## Task statement
Using the records below, give again exactly the lines from the line that contains "by destruct (delete_where" through the line that contains "cbn [fst snd same_result] in *; try done.", both ends included, and only those.

## Records to process
[Start of Attachment]
Lemma related_delete_where f :
  (∀ k p c1 c2, alike c1 c2 → f k p c1 = f k p c2) →
  related (Forall2 alike_deleted) (map_store (stmt (λ d, Some (delete_where f d))))
    (map_store (stmt (λ d, Some (delete_where f d)))).
Proof.
  intros Hf. apply related_stmt. intros d1 d2 Ha.
  destruct (delete_where_alike f d1 d2 Hf Ha) as [Hr Hd].
  by destruct (delete_where f d1), (delete_where f d2).
Qed.

Lemma related_delete_paths f r :
  related (Forall2 alike_deleted) (delete_paths f r) (delete_paths f r).
Proof. by apply related_delete_where. Qed.

Lemma related_delete_plain f keep :
  related (Forall2 alike_deleted) (delete_plain_paths_except f keep) (delete_plain_paths_except f keep).
Proof. apply related_delete_where. by intros k p c1 c2 (-> & _)%alike_spec. Qed.

(** *** Locks *)

Lemma related_lock_path p e : related eq (lock_path p e) (lock_path p e).
Proof.
  intros w1 w2 Hw. destruct (related_query eq (λ _, tt) (λ _, tt) ltac:(done) w1 w2 Hw) as [Hr Hw'].
  unfold lock_path. destruct (map_store _ w1) as [[u|e1] w1'], (map_store _ w2) as [[u'|e2] w2'];
    cbn [fst snd same_result] in *; try done.
  split; [done|]. destruct Hw' as [? ? ? ? ? Hl]. split; try done. cbn. by rewrite Hl.
Qed.

Lemma related_lock_content i : related eq (lock_content i) (lock_content i).
Proof. apply (related_lock_path ("content:" ++ show_Z i) true). Qed.

Lemma related_lock_mutation p : related eq (lock_mutation_path p) (lock_mutation_path p).
Proof.
  assert (∀ segs pre, related eq (lock_prefixes pre segs) (lock_prefixes pre segs)) as Hpre.
  { induction segs as [|s segs IH]; intros pre; cbn [lock_prefixes]; [by apply related_ret|].
    apply related_bind_eq; [apply related_lock_path|]. intros _. apply IH. }
  unfold lock_mutation_path. apply related_bind_eq; [|intros _; apply related_lock_path].
  case_bool_decide; [by apply related_ret|]. apply related_bind_eq; [apply related_lock_path|].
  intros _. case_bool_decide; [by apply related_ret|apply Hpre].
Qed.

Lemma Forall2_eq_refl {A} (l : list A) : Forall2 eq l l.
Proof. by apply list_eq_Forall2. Qed.

Lemma related_prune ids : related eq (prune_orphan_contents ids) (prune_orphan_contents ids).
Proof.
  unfold prune_orphan_contents. destruct (is_empty ids); [by apply related_ret|].
  eapply related_bind; [eapply (related_for_each eq eq); [|apply Forall2_eq_refl]|].
  { intros x ? <-. apply related_lock_content. }
  intros _ _ _. apply related_stmt. intros d1 d2 Ha. split; [done|].
  assert (∀ id, referenced d1 id = referenced d2 id) as Href.
  { intros id. unfold referenced. by rewrite (ag_paths _ _ Ha). }
  pose proof Ha as [Hc H2 H3 H4 H5]. split; cbn; try done. intros id.
  rewrite !map_lookup_filter.
  destruct (alike_lookup_both d1 d2 id Ha) as [c1 c2 Hcc|]; [|done]. cbn.
  rewrite !Href. case_guard; [|done]. cbn. by f_equal.
Qed.

(** ** Recording *)

Section operations.
Context `{Crypto} (recorder : Trail.AuditRecorder).

Lemma related_record_in actor at_ events :
  related eq (Trail.record_in recorder actor at_ events) (Trail.record_in recorder actor at_ events).
Proof.
  set (rows := Trail.rows recorder actor at_ events).
  assert (related eq (map_store (Trail.insert_events actor at_ rows))
            (map_store (Trail.insert_events actor at_ rows))) as Hins.
  { unfold Trail.insert_events. destruct (is_empty rows); [by intros w1 w2 Hw; split|].
    apply related_stmt. intros d1 d2 Ha. rewrite (ag_audit _ _ Ha), (ag_audit_seq _ _ Ha).
    destruct (Trail.upsert_all _ _ _ _ _ _) as [[table seq]|]; [|done].
    split; [done|]. destruct Ha. by split. }
  intros w1 w2 Hw. destruct (Hins w1 w2 Hw) as [Hr Hw']. unfold map_store, map_error in Hr, Hw'.
  unfold Trail.record_in, Trail.settle. fold rows.
  destruct (Trail.insert_events actor at_ rows w1) as [[u|e1] w1'],
    (Trail.insert_events actor at_ rows w2) as [[u'|e2] w2']; cbn [fst snd same_result map_err] in *;
    try done; (split; [done|]); destruct Hw' as [? ? ? ? Hm ?]; split; try done; cbn; by rewrite Hm.
Qed.

Lemma related_best_effort actor at_ event :
  related eq (Trail.record_best_effort recorder actor at_ event)
    (Trail.record_best_effort recorder actor at_ event).
Proof.
  intros w1 w2 Hw. split; [done|]. apply (related_record_in actor at_ [event] w1 w2 Hw).
Qed.

(** ** The operations *)

Lemma related_stored_representation i k v :
  related eq (stored_representation i k v) (stored_representation i k v).
Proof.
  unfold stored_representation. case_bool_decide; [|by apply related_ret].
  apply related_bind_eq; [apply related_getrandom|]. intros nonce. apply related_same_lift.
Qed.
[End of Attachment]
## Answer area
  by destruct (delete_where f d1), (delete_where f d2).
Qed.

Lemma related_delete_paths f r :
  related (Forall2 alike_deleted) (delete_paths f r) (delete_paths f r).
Proof. by apply related_delete_where. Qed.

Lemma related_delete_plain f keep :
  related (Forall2 alike_deleted) (delete_plain_paths_except f keep) (delete_plain_paths_except f keep).
Proof. apply related_delete_where. by intros k p c1 c2 (-> & _)%alike_spec. Qed.

(** *** Locks *)

Lemma related_lock_path p e : related eq (lock_path p e) (lock_path p e).
Proof.
  intros w1 w2 Hw. destruct (related_query eq (λ _, tt) (λ _, tt) ltac:(done) w1 w2 Hw) as [Hr Hw'].
  unfold lock_path. destruct (map_store _ w1) as [[u|e1] w1'], (map_store _ w2) as [[u'|e2] w2'];
    cbn [fst snd same_result] in *; try done.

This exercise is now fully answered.